While the association between obesity and NAFPD has been conclusively demonstrated, the underlying mechanism remains unclear. Contemporary research on NAFPD mainly focuses on the prevalence and clinical implications, but the literature is scarce regarding genetics and underlying molecular mechanisms. However, some evidence points towards the role of adipocyte-derived cytokines and inflammatory factors in the pathogenesis of NAFPD, particularly those induced by free fatty acids (FFAs). Animal studies in rats revealed that FFA-induced hyperlipidemia was associated with increased expression of tumor necrosis factor (TNF-α), interleukin (IL-6), and monocyte chemoattractant protein-1 (MCP-1) with a significant simultaneous increase in body fat[44,45]. An in vitro study has shown that palmitic acid (a saturated FFA) could induce increased expression as well as secretion of IL-6 and IL-8, which was associated with a significant increase in intracellular fat content[46]. However, there is some contradictory evidence as well. In a recent ex vivo study on blood mononuclear cells, palmitic acid, γ-linolenic acid, and arachidonic acid were found to have minor effects on the gene expression of pro-inflammatory factors, including TNF-α, IL-6, and cyclooxygenase-2, whereas, oleic acid, α-linolenic acid, and docosahexaenoic acid reduced the expression of these genes[47]. Further research in this area is warranted to draw some meaningful conclusions.

Further, progressive accumulation of pancreatic fat may have a role in the pathogenesis of pancreatic cancer. This hypothesis was endorsed by a study which showed relation between high-fat diets and pancreatic cancer risk[48]. There is also evidence in the literature which revealed a direct association between pancreatic steatosis and the incidence of pancreatic cancer[49,50].

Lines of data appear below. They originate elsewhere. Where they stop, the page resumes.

(* ===== verification/SaslMessages.v ===== *)
(** * SASL messages (saslhandshake.go, saslauthenticate.go) *)

From S2P Require Import Prelude Errors Bufio Read Write VarInt Wire.

(** ** [saslHandshakeRequestV0] *)

Record saslHandshakeRequestV0 : Type := {
  shr_Mechanism : gostring;
}.

Definition saslHandshakeRequestV0_size (t : saslHandshakeRequestV0) : Z :=
  sizeofString (shr_Mechanism t).

#[global] Instance saslHandshakeRequestV0_sizable : Sizable saslHandshakeRequestV0 := saslHandshakeRequestV0_size.

Definition saslHandshakeRequestV0_writeTo (t : saslHandshakeRequestV0) : list byte :=
  writeString (shr_Mechanism t).

#[global] Instance saslHandshakeRequestV0_writable : Writable saslHandshakeRequestV0 := saslHandshakeRequestV0_writeTo.

Definition saslHandshakeRequestV0_readFrom : rd saslHandshakeRequestV0 :=
  mechanism ← readString;
  mret {| shr_Mechanism := mechanism |}.

#[global] Instance saslHandshakeRequestV0_readable : Readable saslHandshakeRequestV0 := saslHandshakeRequestV0_readFrom.

#[global] Instance saslHandshakeRequestV0_request : Request saslHandshakeRequestV0.
Proof. solve_request saslHandshakeRequestV0_size saslHandshakeRequestV0_writeTo. Qed.

#[global] Instance saslHandshakeRequestV0_response : Response saslHandshakeRequestV0.
Proof. solve_response saslHandshakeRequestV0_readFrom. Qed.

Definition saslHandshakeRequestV0_wf (t : saslHandshakeRequestV0) : Prop :=
  wf_string (shr_Mechanism t).

Definition saslHandshakeRequestV0_canon (t : saslHandshakeRequestV0) : saslHandshakeRequestV0 :=
  {| shr_Mechanism := shr_Mechanism t |}.

Lemma saslHandshakeRequestV0_reads t :
  saslHandshakeRequestV0_wf t → reads readFrom (writeTo t) (saslHandshakeRequestV0_canon t).
Proof.
  intros H. unfold saslHandshakeRequestV0_wf in H. solve_codec saslHandshakeRequestV0_readFrom saslHandshakeRequestV0_writeTo saslHandshakeRequestV0_canon.
Qed.

#[global] Instance saslHandshakeRequestV0_codec : Codec saslHandshakeRequestV0 :=
  {| wf := saslHandshakeRequestV0_wf; canon := saslHandshakeRequestV0_canon; codec_reads := saslHandshakeRequestV0_reads |}.

(** ** [saslHandshakeResponseV0] *)

Record saslHandshakeResponseV0 : Type := {
  shs_ErrorCode : Z;
  shs_EnabledMechanisms : list gostring;
}.

Definition saslHandshakeResponseV0_size (t : saslHandshakeResponseV0) : Z :=
  sizeofInt16 (shs_ErrorCode t) ⊞
  sizeofStringArray (shs_EnabledMechanisms t).

#[global] Instance saslHandshakeResponseV0_sizable : Sizable saslHandshakeResponseV0 := saslHandshakeResponseV0_size.

Definition saslHandshakeResponseV0_writeTo (t : saslHandshakeResponseV0) : list byte :=
  writeInt16 (shs_ErrorCode t) ++
  writeStringArray (shs_EnabledMechanisms t).

#[global] Instance saslHandshakeResponseV0_writable : Writable saslHandshakeResponseV0 := saslHandshakeResponseV0_writeTo.

Definition saslHandshakeResponseV0_readFrom : rd saslHandshakeResponseV0 :=
  errorCode ← readInt16;
  enabledMechanisms ← readStringArray;
  mret {| shs_ErrorCode := errorCode; shs_EnabledMechanisms := enabledMechanisms |}.

#[global] Instance saslHandshakeResponseV0_readable : Readable saslHandshakeResponseV0 := saslHandshakeResponseV0_readFrom.

#[global] Instance saslHandshakeResponseV0_request : Request saslHandshakeResponseV0.
Proof. solve_request saslHandshakeResponseV0_size saslHandshakeResponseV0_writeTo. Qed.

#[global] Instance saslHandshakeResponseV0_response : Response saslHandshakeResponseV0.
Proof. solve_response saslHandshakeResponseV0_readFrom. Qed.

Definition saslHandshakeResponseV0_wf (t : saslHandshakeResponseV0) : Prop :=
  is_int16 (shs_ErrorCode t) ∧
  wf_list wf_string (shs_EnabledMechanisms t).

Definition saslHandshakeResponseV0_canon (t : saslHandshakeResponseV0) : saslHandshakeResponseV0 :=
  {| shs_ErrorCode := shs_ErrorCode t; shs_EnabledMechanisms := shs_EnabledMechanisms t |}.

Lemma saslHandshakeResponseV0_reads t :
  saslHandshakeResponseV0_wf t → reads readFrom (writeTo t) (saslHandshakeResponseV0_canon t).
Proof.
  intros H. unfold saslHandshakeResponseV0_wf in H. solve_codec saslHandshakeResponseV0_readFrom saslHandshakeResponseV0_writeTo saslHandshakeResponseV0_canon.
Qed.

#[global] Instance saslHandshakeResponseV0_codec : Codec saslHandshakeResponseV0 :=
  {| wf := saslHandshakeResponseV0_wf; canon := saslHandshakeResponseV0_canon; codec_reads := saslHandshakeResponseV0_reads |}.

(** ** [saslAuthenticateRequestV0] *)

Record saslAuthenticateRequestV0 : Type := {
  sar_Data : bytes;
}.

Definition saslAuthenticateRequestV0_size (t : saslAuthenticateRequestV0) : Z :=
  sizeofBytes (sar_Data t).

#[global] Instance saslAuthenticateRequestV0_sizable : Sizable saslAuthenticateRequestV0 := saslAuthenticateRequestV0_size.

Definition saslAuthenticateRequestV0_writeTo (t : saslAuthenticateRequestV0) : list byte :=
  writeBytes (sar_Data t).

#[global] Instance saslAuthenticateRequestV0_writable : Writable saslAuthenticateRequestV0 := saslAuthenticateRequestV0_writeTo.

Definition saslAuthenticateRequestV0_readFrom : rd saslAuthenticateRequestV0 :=
  data ← readBytes;
  mret {| sar_Data := data |}.

#[global] Instance saslAuthenticateRequestV0_readable : Readable saslAuthenticateRequestV0 := saslAuthenticateRequestV0_readFrom.

#[global] Instance saslAuthenticateRequestV0_request : Request saslAuthenticateRequestV0.
Proof. solve_request saslAuthenticateRequestV0_size saslAuthenticateRequestV0_writeTo. Qed.

#[global] Instance saslAuthenticateRequestV0_response : Response saslAuthenticateRequestV0.
Proof. solve_response saslAuthenticateRequestV0_readFrom. Qed.

Definition saslAuthenticateRequestV0_wf (t : saslAuthenticateRequestV0) : Prop :=
  wf_bytes (sar_Data t).

Definition saslAuthenticateRequestV0_canon (t : saslAuthenticateRequestV0) : saslAuthenticateRequestV0 :=
  {| sar_Data := bnorm (sar_Data t) |}.

Lemma saslAuthenticateRequestV0_reads t :
  saslAuthenticateRequestV0_wf t → reads readFrom (writeTo t) (saslAuthenticateRequestV0_canon t).
Proof.
  intros H. unfold saslAuthenticateRequestV0_wf in H. solve_codec saslAuthenticateRequestV0_readFrom saslAuthenticateRequestV0_writeTo saslAuthenticateRequestV0_canon.
Qed.

#[global] Instance saslAuthenticateRequestV0_codec : Codec saslAuthenticateRequestV0 :=
  {| wf := saslAuthenticateRequestV0_wf; canon := saslAuthenticateRequestV0_canon; codec_reads := saslAuthenticateRequestV0_reads |}.

(** ** [saslAuthenticateResponseV0] *)

Record saslAuthenticateResponseV0 : Type := {
  sas_ErrorCode : Z;
  sas_ErrorMessage : gostring;
  sas_Data : bytes;
}.

Definition saslAuthenticateResponseV0_size (t : saslAuthenticateResponseV0) : Z :=
  sizeofInt16 (sas_ErrorCode t) ⊞
  sizeofString (sas_ErrorMessage t) ⊞
  sizeofBytes (sas_Data t).

#[global] Instance saslAuthenticateResponseV0_sizable : Sizable saslAuthenticateResponseV0 := saslAuthenticateResponseV0_size.

Definition saslAuthenticateResponseV0_writeTo (t : saslAuthenticateResponseV0) : list byte :=
  writeInt16 (sas_ErrorCode t) ++
  writeString (sas_ErrorMessage t) ++
  writeBytes (sas_Data t).

#[global] Instance saslAuthenticateResponseV0_writable : Writable saslAuthenticateResponseV0 := saslAuthenticateResponseV0_writeTo.

Definition saslAuthenticateResponseV0_readFrom : rd saslAuthenticateResponseV0 :=
  errorCode ← readInt16;
  errorMessage ← readString;
  data ← readBytes;
  mret {| sas_ErrorCode := errorCode; sas_ErrorMessage := errorMessage; sas_Data := data |}.

#[global] Instance saslAuthenticateResponseV0_readable : Readable saslAuthenticateResponseV0 := saslAuthenticateResponseV0_readFrom.

#[global] Instance saslAuthenticateResponseV0_request : Request saslAuthenticateResponseV0.
Proof. solve_request saslAuthenticateResponseV0_size saslAuthenticateResponseV0_writeTo. Qed.

#[global] Instance saslAuthenticateResponseV0_response : Response saslAuthenticateResponseV0.
Proof. solve_response saslAuthenticateResponseV0_readFrom. Qed.

Definition saslAuthenticateResponseV0_wf (t : saslAuthenticateResponseV0) : Prop :=
  is_int16 (sas_ErrorCode t) ∧
  wf_string (sas_ErrorMessage t) ∧
  wf_bytes (sas_Data t).

Definition saslAuthenticateResponseV0_canon (t : saslAuthenticateResponseV0) : saslAuthenticateResponseV0 :=
  {| sas_ErrorCode := sas_ErrorCode t; sas_ErrorMessage := sas_ErrorMessage t; sas_Data := bnorm (sas_Data t) |}.

Lemma saslAuthenticateResponseV0_reads t :
  saslAuthenticateResponseV0_wf t → reads readFrom (writeTo t) (saslAuthenticateResponseV0_canon t).
Proof.
  intros H. unfold saslAuthenticateResponseV0_wf in H. solve_codec saslAuthenticateResponseV0_readFrom saslAuthenticateResponseV0_writeTo saslAuthenticateResponseV0_canon.
Qed.

#[global] Instance saslAuthenticateResponseV0_codec : Codec saslAuthenticateResponseV0 :=
  {| wf := saslAuthenticateResponseV0_wf; canon := saslAuthenticateResponseV0_canon; codec_reads := saslAuthenticateResponseV0_reads |}.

Influence of adipocyte-derived factors on beta cell function

Adipocytes and preadipocytes secrete adiponectin and leptin, respectively[51]. The direct effect of adiponectin and leptin on beta-cell survival and function has been studied widely using in vitro models and are detailed in several reviews[52-55]. Adiponectin secreted from the adjacent adipocytes acts on beta cells via the adiponectin receptor 1 and thereby promotes beta cell survival and insulin secretion. Leptin secreted from preadipocytes acts on the leptin receptor in a paracrine fashion, resulting in inhibition of insulin release.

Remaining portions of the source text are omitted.